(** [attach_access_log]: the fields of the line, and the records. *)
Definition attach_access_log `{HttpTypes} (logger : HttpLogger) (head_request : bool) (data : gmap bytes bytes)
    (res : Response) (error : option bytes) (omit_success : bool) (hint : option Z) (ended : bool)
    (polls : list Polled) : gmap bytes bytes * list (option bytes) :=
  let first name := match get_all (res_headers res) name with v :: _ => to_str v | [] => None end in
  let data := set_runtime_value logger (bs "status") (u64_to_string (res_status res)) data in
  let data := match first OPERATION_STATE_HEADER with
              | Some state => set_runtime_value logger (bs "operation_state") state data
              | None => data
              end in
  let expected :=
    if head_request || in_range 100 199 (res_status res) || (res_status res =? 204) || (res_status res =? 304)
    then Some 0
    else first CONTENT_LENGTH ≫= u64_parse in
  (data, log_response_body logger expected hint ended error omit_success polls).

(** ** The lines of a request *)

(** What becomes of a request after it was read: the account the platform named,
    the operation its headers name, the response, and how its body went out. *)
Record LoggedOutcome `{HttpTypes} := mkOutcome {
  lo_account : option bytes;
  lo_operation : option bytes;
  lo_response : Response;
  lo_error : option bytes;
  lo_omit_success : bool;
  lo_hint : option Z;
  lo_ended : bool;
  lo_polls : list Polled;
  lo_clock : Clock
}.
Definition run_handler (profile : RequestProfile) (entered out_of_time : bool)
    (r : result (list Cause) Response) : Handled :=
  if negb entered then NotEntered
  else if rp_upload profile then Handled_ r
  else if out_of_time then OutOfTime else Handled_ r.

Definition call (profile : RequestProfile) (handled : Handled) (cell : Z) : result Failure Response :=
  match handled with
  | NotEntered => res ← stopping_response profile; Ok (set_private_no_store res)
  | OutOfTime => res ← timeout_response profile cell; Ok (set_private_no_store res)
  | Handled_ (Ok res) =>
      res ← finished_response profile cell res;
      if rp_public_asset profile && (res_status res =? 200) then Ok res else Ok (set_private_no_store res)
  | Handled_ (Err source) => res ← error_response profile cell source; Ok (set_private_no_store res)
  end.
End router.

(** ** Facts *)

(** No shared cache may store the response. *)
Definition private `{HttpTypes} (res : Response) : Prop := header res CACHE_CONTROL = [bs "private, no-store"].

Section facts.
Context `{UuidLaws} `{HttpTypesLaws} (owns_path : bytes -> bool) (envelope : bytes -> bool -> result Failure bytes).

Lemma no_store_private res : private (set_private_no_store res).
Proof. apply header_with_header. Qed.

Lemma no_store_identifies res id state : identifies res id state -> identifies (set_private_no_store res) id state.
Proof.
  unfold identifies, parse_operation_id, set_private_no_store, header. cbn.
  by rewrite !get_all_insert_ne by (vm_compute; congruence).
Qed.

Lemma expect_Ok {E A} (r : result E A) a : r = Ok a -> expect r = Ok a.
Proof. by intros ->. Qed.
==
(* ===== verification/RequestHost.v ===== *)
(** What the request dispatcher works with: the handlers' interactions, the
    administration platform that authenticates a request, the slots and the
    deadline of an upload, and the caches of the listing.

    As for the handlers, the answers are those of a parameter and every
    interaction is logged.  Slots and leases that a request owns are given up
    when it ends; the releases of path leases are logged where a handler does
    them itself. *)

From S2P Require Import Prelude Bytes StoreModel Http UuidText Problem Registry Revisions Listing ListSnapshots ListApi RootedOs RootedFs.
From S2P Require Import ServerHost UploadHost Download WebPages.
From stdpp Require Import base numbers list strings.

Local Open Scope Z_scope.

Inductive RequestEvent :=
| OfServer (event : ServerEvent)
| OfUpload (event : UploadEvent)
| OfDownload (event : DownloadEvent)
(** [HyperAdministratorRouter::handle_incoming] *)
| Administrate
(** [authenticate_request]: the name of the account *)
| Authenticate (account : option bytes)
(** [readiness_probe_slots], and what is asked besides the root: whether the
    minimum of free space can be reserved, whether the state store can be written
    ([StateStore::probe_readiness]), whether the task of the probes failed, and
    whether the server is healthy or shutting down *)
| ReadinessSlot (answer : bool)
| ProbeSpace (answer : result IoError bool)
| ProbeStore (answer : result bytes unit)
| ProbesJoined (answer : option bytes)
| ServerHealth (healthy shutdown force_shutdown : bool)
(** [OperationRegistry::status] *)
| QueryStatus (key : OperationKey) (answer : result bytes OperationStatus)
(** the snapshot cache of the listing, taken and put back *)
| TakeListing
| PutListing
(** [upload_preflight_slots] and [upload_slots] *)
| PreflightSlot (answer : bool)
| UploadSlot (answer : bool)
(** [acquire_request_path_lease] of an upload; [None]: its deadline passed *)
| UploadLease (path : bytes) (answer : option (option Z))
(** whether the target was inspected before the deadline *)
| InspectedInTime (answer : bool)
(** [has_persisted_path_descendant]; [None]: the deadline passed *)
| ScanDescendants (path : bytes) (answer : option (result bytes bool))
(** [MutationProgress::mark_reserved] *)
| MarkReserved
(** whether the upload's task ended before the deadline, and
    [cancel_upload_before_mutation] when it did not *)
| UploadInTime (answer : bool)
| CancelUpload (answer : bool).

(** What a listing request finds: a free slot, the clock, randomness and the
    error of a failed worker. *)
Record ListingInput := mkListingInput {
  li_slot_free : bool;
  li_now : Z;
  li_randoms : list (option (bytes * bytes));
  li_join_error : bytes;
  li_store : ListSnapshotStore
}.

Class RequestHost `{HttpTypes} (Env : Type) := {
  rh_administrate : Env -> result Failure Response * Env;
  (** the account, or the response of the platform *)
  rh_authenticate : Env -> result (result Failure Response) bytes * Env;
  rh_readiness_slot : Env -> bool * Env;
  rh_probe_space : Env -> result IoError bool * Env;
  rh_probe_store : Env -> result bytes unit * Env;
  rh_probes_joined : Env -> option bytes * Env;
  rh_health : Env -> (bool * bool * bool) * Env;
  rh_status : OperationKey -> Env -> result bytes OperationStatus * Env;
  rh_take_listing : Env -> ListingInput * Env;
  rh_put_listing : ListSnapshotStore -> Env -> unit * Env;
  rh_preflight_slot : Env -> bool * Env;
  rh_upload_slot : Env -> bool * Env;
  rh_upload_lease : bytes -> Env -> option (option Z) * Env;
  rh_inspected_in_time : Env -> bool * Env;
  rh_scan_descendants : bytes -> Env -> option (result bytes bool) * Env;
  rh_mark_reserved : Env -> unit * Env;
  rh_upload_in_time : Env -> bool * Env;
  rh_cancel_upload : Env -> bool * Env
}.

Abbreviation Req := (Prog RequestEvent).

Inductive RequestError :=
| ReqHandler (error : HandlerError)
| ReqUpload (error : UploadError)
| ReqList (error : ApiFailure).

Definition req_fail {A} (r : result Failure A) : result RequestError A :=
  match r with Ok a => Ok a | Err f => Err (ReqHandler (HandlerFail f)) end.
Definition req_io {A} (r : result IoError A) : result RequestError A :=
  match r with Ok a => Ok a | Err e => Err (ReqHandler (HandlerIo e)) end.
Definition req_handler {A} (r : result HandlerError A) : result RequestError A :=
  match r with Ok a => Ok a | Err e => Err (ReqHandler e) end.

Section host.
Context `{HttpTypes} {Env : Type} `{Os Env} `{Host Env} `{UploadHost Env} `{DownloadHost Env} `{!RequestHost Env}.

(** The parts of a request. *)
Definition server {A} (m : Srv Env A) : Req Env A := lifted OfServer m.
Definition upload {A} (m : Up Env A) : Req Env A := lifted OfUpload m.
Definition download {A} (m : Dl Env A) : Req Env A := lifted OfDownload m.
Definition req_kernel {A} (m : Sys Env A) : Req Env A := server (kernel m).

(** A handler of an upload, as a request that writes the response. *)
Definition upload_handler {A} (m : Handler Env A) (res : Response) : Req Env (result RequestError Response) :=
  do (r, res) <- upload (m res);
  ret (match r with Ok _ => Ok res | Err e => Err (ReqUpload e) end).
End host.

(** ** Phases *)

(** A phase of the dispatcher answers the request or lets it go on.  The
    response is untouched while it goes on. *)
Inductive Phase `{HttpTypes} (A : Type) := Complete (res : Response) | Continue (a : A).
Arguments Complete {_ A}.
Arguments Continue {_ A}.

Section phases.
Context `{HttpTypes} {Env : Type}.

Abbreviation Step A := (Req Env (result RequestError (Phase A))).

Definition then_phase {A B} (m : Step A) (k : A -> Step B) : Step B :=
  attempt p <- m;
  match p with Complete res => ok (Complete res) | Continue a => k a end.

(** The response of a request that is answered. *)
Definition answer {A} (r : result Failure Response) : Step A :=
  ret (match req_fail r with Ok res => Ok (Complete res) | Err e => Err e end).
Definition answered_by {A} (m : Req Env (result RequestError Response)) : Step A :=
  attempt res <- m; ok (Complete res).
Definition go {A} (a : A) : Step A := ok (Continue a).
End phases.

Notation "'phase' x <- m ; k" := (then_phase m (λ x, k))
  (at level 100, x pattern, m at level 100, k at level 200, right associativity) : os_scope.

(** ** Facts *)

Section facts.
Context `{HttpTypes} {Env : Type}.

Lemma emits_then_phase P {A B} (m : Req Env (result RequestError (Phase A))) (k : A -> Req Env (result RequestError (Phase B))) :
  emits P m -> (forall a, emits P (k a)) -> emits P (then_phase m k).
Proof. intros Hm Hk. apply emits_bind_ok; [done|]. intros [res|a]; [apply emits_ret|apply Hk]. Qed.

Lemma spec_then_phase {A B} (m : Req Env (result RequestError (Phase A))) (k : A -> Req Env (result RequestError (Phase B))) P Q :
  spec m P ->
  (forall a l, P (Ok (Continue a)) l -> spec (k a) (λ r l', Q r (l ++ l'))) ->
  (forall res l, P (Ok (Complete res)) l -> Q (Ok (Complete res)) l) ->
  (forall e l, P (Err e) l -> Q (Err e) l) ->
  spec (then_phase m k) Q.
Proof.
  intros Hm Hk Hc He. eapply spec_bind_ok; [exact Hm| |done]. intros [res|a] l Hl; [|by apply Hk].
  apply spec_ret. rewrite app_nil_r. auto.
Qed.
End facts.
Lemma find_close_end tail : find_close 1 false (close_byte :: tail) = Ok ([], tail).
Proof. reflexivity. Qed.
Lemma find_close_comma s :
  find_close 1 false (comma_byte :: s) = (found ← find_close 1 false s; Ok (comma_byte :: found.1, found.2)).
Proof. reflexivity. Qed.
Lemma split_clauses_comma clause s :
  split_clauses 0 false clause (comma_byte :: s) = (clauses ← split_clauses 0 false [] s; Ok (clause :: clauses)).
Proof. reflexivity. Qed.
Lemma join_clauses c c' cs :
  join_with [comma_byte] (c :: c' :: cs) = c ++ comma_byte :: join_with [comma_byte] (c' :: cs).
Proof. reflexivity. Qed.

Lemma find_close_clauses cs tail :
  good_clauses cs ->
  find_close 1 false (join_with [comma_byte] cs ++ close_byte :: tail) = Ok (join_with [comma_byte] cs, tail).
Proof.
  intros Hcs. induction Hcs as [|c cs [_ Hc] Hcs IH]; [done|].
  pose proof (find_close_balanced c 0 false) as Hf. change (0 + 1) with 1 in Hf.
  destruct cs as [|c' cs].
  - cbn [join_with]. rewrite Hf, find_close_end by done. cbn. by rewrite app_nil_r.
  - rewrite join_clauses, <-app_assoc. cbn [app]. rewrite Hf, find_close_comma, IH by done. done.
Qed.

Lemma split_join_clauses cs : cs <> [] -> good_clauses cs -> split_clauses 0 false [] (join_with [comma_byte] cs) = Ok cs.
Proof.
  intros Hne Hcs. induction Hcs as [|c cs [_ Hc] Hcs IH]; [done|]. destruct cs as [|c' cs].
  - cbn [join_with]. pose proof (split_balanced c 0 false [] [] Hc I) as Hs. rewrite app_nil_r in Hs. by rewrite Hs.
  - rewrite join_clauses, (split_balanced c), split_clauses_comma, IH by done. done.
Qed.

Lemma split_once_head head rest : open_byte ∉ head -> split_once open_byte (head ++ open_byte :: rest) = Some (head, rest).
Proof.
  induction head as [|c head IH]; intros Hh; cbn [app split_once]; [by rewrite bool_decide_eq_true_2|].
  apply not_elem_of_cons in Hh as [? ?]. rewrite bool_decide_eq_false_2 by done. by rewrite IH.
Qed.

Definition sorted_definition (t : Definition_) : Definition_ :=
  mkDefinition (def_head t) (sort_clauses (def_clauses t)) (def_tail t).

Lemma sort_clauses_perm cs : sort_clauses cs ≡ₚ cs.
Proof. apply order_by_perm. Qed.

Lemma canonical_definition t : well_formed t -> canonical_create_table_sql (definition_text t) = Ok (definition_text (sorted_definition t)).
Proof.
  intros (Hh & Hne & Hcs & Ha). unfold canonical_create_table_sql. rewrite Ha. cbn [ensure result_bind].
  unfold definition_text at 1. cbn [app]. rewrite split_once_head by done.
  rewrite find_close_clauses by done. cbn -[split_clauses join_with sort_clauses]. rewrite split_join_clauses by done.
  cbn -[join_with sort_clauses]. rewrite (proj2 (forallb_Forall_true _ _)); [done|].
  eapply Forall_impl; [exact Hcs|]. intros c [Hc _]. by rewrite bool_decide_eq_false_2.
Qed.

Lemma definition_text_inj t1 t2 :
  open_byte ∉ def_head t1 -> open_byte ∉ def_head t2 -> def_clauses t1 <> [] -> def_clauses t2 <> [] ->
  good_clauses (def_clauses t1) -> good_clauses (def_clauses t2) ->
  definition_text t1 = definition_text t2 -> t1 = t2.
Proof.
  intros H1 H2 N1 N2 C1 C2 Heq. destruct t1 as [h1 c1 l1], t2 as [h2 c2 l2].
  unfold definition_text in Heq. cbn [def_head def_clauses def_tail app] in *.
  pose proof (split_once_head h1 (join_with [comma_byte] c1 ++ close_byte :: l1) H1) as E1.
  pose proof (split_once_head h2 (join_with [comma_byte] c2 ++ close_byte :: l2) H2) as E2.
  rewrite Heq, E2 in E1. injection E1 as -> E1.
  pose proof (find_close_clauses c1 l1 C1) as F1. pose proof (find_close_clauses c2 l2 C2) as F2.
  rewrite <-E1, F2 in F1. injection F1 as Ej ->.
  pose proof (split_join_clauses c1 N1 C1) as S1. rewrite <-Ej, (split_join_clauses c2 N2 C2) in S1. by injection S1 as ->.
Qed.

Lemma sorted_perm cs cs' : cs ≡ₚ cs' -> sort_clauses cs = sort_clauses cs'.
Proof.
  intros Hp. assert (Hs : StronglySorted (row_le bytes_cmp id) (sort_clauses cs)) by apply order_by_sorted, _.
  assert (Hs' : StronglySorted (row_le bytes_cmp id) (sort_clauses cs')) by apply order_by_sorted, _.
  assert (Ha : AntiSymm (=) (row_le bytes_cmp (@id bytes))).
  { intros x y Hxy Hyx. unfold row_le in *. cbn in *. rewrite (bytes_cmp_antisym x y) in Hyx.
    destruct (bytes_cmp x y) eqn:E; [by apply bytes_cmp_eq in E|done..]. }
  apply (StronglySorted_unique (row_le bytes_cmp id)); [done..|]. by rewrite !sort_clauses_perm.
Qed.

### Task details
The lines above starting at the one that contains "lo_hint : option Z;" and ending at the one that contains "(** No shared" must be transcribed exactly, and no other lines may appear.

### Response for this exercise
  lo_hint : option Z;
  lo_ended : bool;
  lo_polls : list Polled;
  lo_clock : Clock
}.
Definition run_handler (profile : RequestProfile) (entered out_of_time : bool)
    (r : result (list Cause) Response) : Handled :=
  if negb entered then NotEntered
  else if rp_upload profile then Handled_ r
  else if out_of_time then OutOfTime else Handled_ r.

Definition call (profile : RequestProfile) (handled : Handled) (cell : Z) : result Failure Response :=
  match handled with
  | NotEntered => res ← stopping_response profile; Ok (set_private_no_store res)
  | OutOfTime => res ← timeout_response profile cell; Ok (set_private_no_store res)
  | Handled_ (Ok res) =>
      res ← finished_response profile cell res;
      if rp_public_asset profile && (res_status res =? 200) then Ok res else Ok (set_private_no_store res)
  | Handled_ (Err source) => res ← error_response profile cell source; Ok (set_private_no_store res)
  end.
End router.

(** ** Facts *)

(** No shared cache may store the response. *)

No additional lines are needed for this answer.